Intestinal bacteria translocation promotes β-cell dysfunction in DIO mice.
Journal:
Scientific reports
Published Date:
Aug 23, 2025
Abstract
Awareness of the intestinal microflora involved in insulin resistance and type 2 diabetes (T2DM) has now become more evident. However, direct mechanical insight is required to illustrate the contribution of intestinal microflora in the disease progression. In this study, we aimed to precisely assess the changes in intestinal bacteria translocation (IBT) from gut to the pancreas using combinations of FISH, 16S rRNA amplicon sequencing, and deep learning-assisted methods to track IBT in diet-induced obese (DIO) and antibiotic-induced microbiota disruption (AIMD)-DIO mouse models. Our analysis showed deep learning-assisted quantification enhanced the accuracy and objectivity of bacterial tracking.

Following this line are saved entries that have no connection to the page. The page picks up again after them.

(** * libcw_debug: from a libcw debug log to a plottable table

    A shallow embedding of [src/libcw/libcw_debug.py] (unixcw 3.5.1) and the
    properties of its event table and of the table it prints.

    The script reads a log line by line, keeps the lines of the form
    [libcwevent:<TAB>digits<TAB>token], stores two samples per event in one
    dictionary keyed by time, and then prints the dictionary in ascending
    order of time with one column per category of event.

    Conventions of the model:
    - the input is the list of lines that [for line in f] yields (each line
      still carries its newline, as in Python);
    - the module-level variables of the script are the fields of [globals];
      standard output is the text written so far, the error stream is the
      list of the lines written to it;
    - both passes can raise: the reading loop [ValueError], where [int]
      refuses a run of more than 4300 digits, the printing pass [KeyError]
      (and [ValueError] for a time of more than 4300 digits, which the
      reading loop never files); they live in the small monad [M], which
      keeps the state and the text already written when an exception
      escapes;
    - the limit of 4300 digits is the interpreter's default for conversions
      between [int] and [str] (Python 3.11 and the security releases before
      it); opening the file named on the command line and the traceback of
      an uncaught exception are not modelled. *)

From stdpp Require Import base strings gmap list sorting.
From Stdlib Require Import Ascii ZArith DecimalString.
From Stdlib Require DecimalPos DecimalFacts.

Local Open Scope Z_scope.

(** ** Characters and text *)

Definition TAB : ascii := "009"%char.
Definition NL : ascii := "010"%char.
Definition tab : string := String TAB "".
Definition nl : string := String NL "".

(** [[0-9]] of a [str] pattern: the ten ASCII digits. *)
Definition is_digit (c : ascii) : bool :=
  ((48 <=? nat_of_ascii c) && (nat_of_ascii c <=? 57))%nat.

(** [.] without DOTALL: every character but the newline. *)
Definition is_dot (c : ascii) : bool := negb (Ascii.eqb c NL).

(** The longest prefix of [s] whose characters satisfy [f], and what is left:
    a greedy [[...]*]. *)
Fixpoint span (f : ascii → bool) (s : string) : string * string :=
  match s with
  | String c s' =>
      if f c then let '(a, b) := span f s' in (String c a, b) else ("", s)
  | EmptyString => ("", "")
  end.

(** [strip_prefix p s] is what follows the literal [p] at the start of [s]. *)
Fixpoint strip_prefix (p s : string) : option string :=
  match p, s with
  | EmptyString, _ => Some s
  | String a p', String b s' =>
      if Ascii.eqb a b then strip_prefix p' s' else None
  | String _ _, EmptyString => None
  end.

(** [re.match(p, s)] for a pattern [p] without metacharacters, used as a
    truth value: [s] starts with [p]. *)
Definition re_match (p s : string) : bool := String.prefix p s.

(** [re.match("^libcwevent:\t([0-9]+)\t(.+)", line)]: groups 1 and 2 of the
    match, if any.  Both repetitions are greedy and neither can give back a
    character to let the rest match (a digit is not a tab, and nothing
    follows [(.+)]), so the match is the longest run each time. *)
Definition line_re (line : string) : option (string * string) :=
  match strip_prefix ("libcwevent:" +:+ tab) line with
  | None => None
  | Some r =>
      match span is_digit r with
      | (EmptyString, _) => None
      | (digits, String c r') =>
          if Ascii.eqb c TAB then
            match span is_dot r' with
            | (EmptyString, _) => None
            | (token, _) => Some (digits, token)
            end
          else None
      | (_, EmptyString) => None
      end
  end.

(** The value of a string of ASCII digits, read in base ten. *)
Definition digit_value (c : ascii) : Z := Z.of_nat (nat_of_ascii c) - 48.

Fixpoint int_acc (acc : Z) (s : string) : Z :=
  match s with
  | EmptyString => acc
  | String c s' => int_acc (10 * acc + digit_value c) s'
  end.

(** What [int(s)] returns when it returns; the conversion with its error
    is [int] below. *)
Definition int_value (s : string) : Z := int_acc 0 s.

(** The decimal text of an integer, with its sign: what [str(n)] returns
    when it returns; the conversion with its error is [print_int] below. *)
Definition str (n : Z) : string := NilZero.string_of_int (Z.to_int n).

(** The conversions between [int] and [str] refuse a run of more than 4300
    digits (leading zeros count, the sign does not). *)
Definition too_long (digits : string) : bool :=
  4300 <? Z.of_nat (String.length digits).

(** ** The module-level state *)

(** For mapping human-readable representations to plot-friendly numbers. *)
Definition event_values : gmap string string :=
  list_to_map
    [ ("CW_DEBUG_EVENT_TONE_LOW", "0");
      ("CW_DEBUG_EVENT_TONE_MID", "1");
      ("CW_DEBUG_EVENT_TONE_HIGH", "2");
      ("CW_DEBUG_EVENT_TQ_JUST_EMPTIED", "0");
      ("CW_DEBUG_EVENT_TQ_NONEMPTY", "1");
      ("CW_DEBUG_EVENT_TQ_STILL_EMPTY", "2") ].

Record globals := Globals {
  input_events : gmap Z string;
  tone_event_present : bool;
  tone_event_previous : string;
  tq_event_present : bool;
  tq_event_previous : string;
  stdout : string;
  stderr : list string
}.

Definition initial : globals :=
  {| input_events := ∅;
     tone_event_present := false;
     tone_event_previous := "CW_DEBUG_EVENT_TONE_LOW";
     tq_event_present := false;
     tq_event_previous := "CW_DEBUG_EVENT_TQ_STILL_EMPTY";
     stdout := "";
     stderr := [] |}.

(** ** Exceptions and the monad of the two passes *)

Inductive key := KStr (s : string) | KInt (n : Z).
Inductive exn := KeyError (k : key) | ValueError.
Inductive res (A : Type) := Ret (a : A) | Raise (e : exn).
Arguments Ret {A} a.
Arguments Raise {A} e.

Definition M (A : Type) : Type := globals → res A * globals.

Definition ret {A} (a : A) : M A := λ g, (Ret a, g).
Definition raise {A} (e : exn) : M A := λ g, (Raise e, g).
Definition bind {A B} (m : M A) (k : A → M B) : M B :=
  λ g, match m g with
       | (Ret a, g') => k a g'
       | (Raise e, g') => (Raise e, g')
       end.

Notation "'let!' x ':=' m 'in' k" := (bind m (λ x, k))
  (at level 10, x name, m at level 100, k at level 200).
Notation "m '>>' k" := (bind m (λ _, k))
  (at level 100, k at level 200, right associativity).

Definition gets {A} (f : globals → A) : M A := λ g, (Ret (f g), g).

(** A step that cannot raise. *)
Definition modify (f : globals → globals) : M unit := λ g, (Ret (), f g).

Definition when (b : bool) (m : M unit) : M unit := if b then m else ret ().

Fixpoint for_each {A} (body : A → M unit) (l : list A) : M unit :=
  match l with
  | [] => ret ()
  | x :: l' => body x >> for_each body l'
  end.

(** [int(s)] for a non-empty string of ASCII digits, which is all the
    pattern of the reading loop lets through: [ValueError] above the
    limit. *)
Definition int (s : string) : M Z :=
  if too_long s then raise ValueError else ret (int_value s).

(** ** The reading loop *)

(** [print(msg, file=sys.stderr)]. *)
Definition eprint (msg : string) (g : globals) : globals :=
  {| input_events := input_events g;
     tone_event_present := tone_event_present g;
     tone_event_previous := tone_event_previous g;
     tq_event_present := tq_event_present g;
     tq_event_previous := tq_event_previous g;
     stdout := stdout g;
     stderr := stderr g ++ [msg] |}.

(** [if key in input_events.keys(): print(msg, file=sys.stderr)]. *)
Definition collision (key : Z) (msg : string) (g : globals) : globals :=
  if decide (is_Some (input_events g !! key)) then eprint msg g else g.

The DIO mice exhibited increased IBT, likely due to excessive intestinal lipid accumulation and compromised intestinal barrier integrity. Elevated bacterial loads in the pancreas were associated with worsened pancreatic function, indicated by higher fasting blood glucose, impaired glucose tolerance, and dysfunctional insulin secretion. In contrast, the AIMD-DIO group lowered the IBT, maintained the islet structure and improved glucose homeostasis. Comparative study between DIO and AIMD-DIO models revealed a strong correlation between number of translocated bacteria and T2DM severity. These findings provide objective evidence of bacterial migration from the intestine to the pancreas and establishes its pathological relationship with pancreatic impairment and dysfunction and underscores to utilize AI techniques more successfully in the future for evaluating IBT.